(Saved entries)

========================================================================

Definition startsWith (p s : jsstring) : bool :=
  match stripPrefix p s with Some _ => true | None => false end.

(** [s.split(sep)] for a one-unit separator: never empty, [""] gives [[""]]. *)
Fixpoint split (sep : N) (s : jsstring) : list jsstring :=
  match s with
  | [] => [[]]
  | c :: r =>
      if c =? sep then [] :: split sep r
      else match split sep r with
           | part :: parts => (c :: part) :: parts
           | [] => [[c]]
           end
  end.

(** [parts.join(sep)]. *)
Fixpoint join (sep : jsstring) (parts : list jsstring) : jsstring :=
  match parts with
  | [] => []
  | [p] => p
  | p :: rest => p ++ sep ++ join sep rest
  end.

(** [a.includes(x)] on an array of strings. *)
Definition includes (a : list jsstring) (x : jsstring) : bool :=
  existsb (eqb x) a.

(** [s.indexOf("\n\n")]: the units before the first blank line and the
    units after it, [None] for the result [-1]. *)
Fixpoint cutAtBlankLine (s : jsstring) : option (jsstring * jsstring) :=
  match s with
  | [] => None
  | c :: r =>
      match r with
      | d :: r' =>
          if (c =? LF) && (d =? LF) then Some ([], r')
          else match cutAtBlankLine r with
               | Some (pre, post) => Some (c :: pre, post)
               | None => None
               end
      | [] => None
      end
  end.

(** The number of positions at which the two-unit sequence LF LF starts. *)
Fixpoint countBlankLines (s : jsstring) : nat :=
  match s with
  | [] => O
  | c :: r =>
      let here := match r with
                  | d :: _ => if (c =? LF) && (d =? LF) then 1%nat else 0%nat
                  | [] => 0%nat
                  end in
      Nat.add here (countBlankLines r)
  end.

(** [s.includes(t)] on strings. *)
Fixpoint contains (t s : jsstring) : bool :=
  startsWith t s || match s with [] => false | _ :: r => contains t r end.

(** ASCII lower-casing, as [Headers] applies to header names. *)
Definition toLowerAscii (s : jsstring) : jsstring :=
  List.map (fun c => if (65 <=? c) && (c <=? 90) then c + 32 else c) s.

End JSStr.

(* ================================================================= *)
(** ** JSON *)

Module JSON.

Import JSStr.
Local Open Scope N_scope.

(** *** Numbers

    A Number is an IEEE 754 binary64 value. A finite Number other than
    zero is [m * 2^e] with [m < 2^53] and [-1074 <= e <= 971], and
    [2^52 <= m] unless [e] is the least exponent (the subnormal range). *)
Inductive Number : Type :=
| NaN
| Infinity (negative : bool)
| Zero (negative : bool)
| Finite (negative : bool) (m : positive) (e : Z).

Definition isDouble (x : Number) : bool :=
  match x with
  | Finite _ m e =>
      (Npos m <? 2 ^ 53) && (-1074 <=? e)%Z && (e <=? 971)%Z
      && ((2 ^ 52 <=? Npos m) || (e =? -1074)%Z)
  | _ => true
  end.

Definition isFinite (x : Number) : bool :=
  match x with
  | Zero _ | Finite _ _ _ => true
  | NaN | Infinity _ => false
  end.
(** Broadcasting aligns shapes at their trailing dimension, so the recursion
    runs over the reversed shapes; the shorter one is padded with ones, which
    leaves the remaining dimensions of the longer one. *)
Fixpoint bcast_rev (a b : list nat) : option (list nat) :=
  match a, b with
  | [], _ => Some b
  | _, [] => Some a
  | x :: a', y :: b' =>
      match bcast_dim x y, bcast_rev a' b' with
      | Some d, Some r => Some (d :: r)
      | _, _ => None
      end
  end.

(** [tf.broadcast_dynamic_shape] on two runtime shapes. *)
Definition broadcast_dynamic_shape (a b : Shape) : option Shape :=
  option_map (@rev nat) (bcast_rev (rev a) (rev b)).

(** The position an operand of shape [s] is read at when the result is read
    at [idx]: leading result axes the operand does not have are dropped and a
    stretched axis (size 1) is always read at 0. *)
Fixpoint proj_rev (idx s : list nat) : list nat :=
  match idx, s with
  | i :: idx', d :: s' => (if d =? 1 then 0 else i) :: proj_rev idx' s'
  | _, _ => []
  end.

Definition bproj (idx : list nat) (s : Shape) : list nat :=
  rev (proj_rev (rev idx) (rev s)).

(** A multi-index addresses an element of a tensor of shape [s]. *)
Definition in_bounds (idx : list nat) (s : Shape) : Prop :=
  Forall2 lt idx s.

(** [fits_rev a c]: on reversed shapes, every dimension of [a] is 1 or the
    aligned dimension of [c], and [c] has at least the rank of [a]; an operand
    of shape [a] can be stretched to [c]. *)
Inductive fits_rev : list nat -> list nat -> Prop :=
| fits_nil : forall c, fits_rev [] c
| fits_cons : forall x a y c,
    x = 1 \/ x = y -> fits_rev a c -> fits_rev (x :: a) (y :: c).

Definition fits (a c : Shape) : Prop := fits_rev (rev a) (rev c).

(** Modelled from the spec: [prefer_static.pad] of a shape vector with
    [paddings=[[before, after]]] and [constant_values=c]; the sample shape is
    [[n] + batch_shape] and the normal draws have one more axis of size 3. *)
Definition pad (s : Shape) (before after c : nat) : Shape :=
  repeat c before ++ s ++ repeat c after.

(** ** Static shapes

    A [tf.TensorShape] may have an unknown rank, and a known rank with
    unknown dimensions. *)

Definition Dimension := option nat.
Definition TensorShape := option (list Dimension).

========================================================================

Problem statement ▸
Your answer should consist of the lines above that hold the word "strings".

Answer to the problem ▸
(** [a.includes(x)] on an array of strings. *)
(** [s.includes(t)] on strings. *)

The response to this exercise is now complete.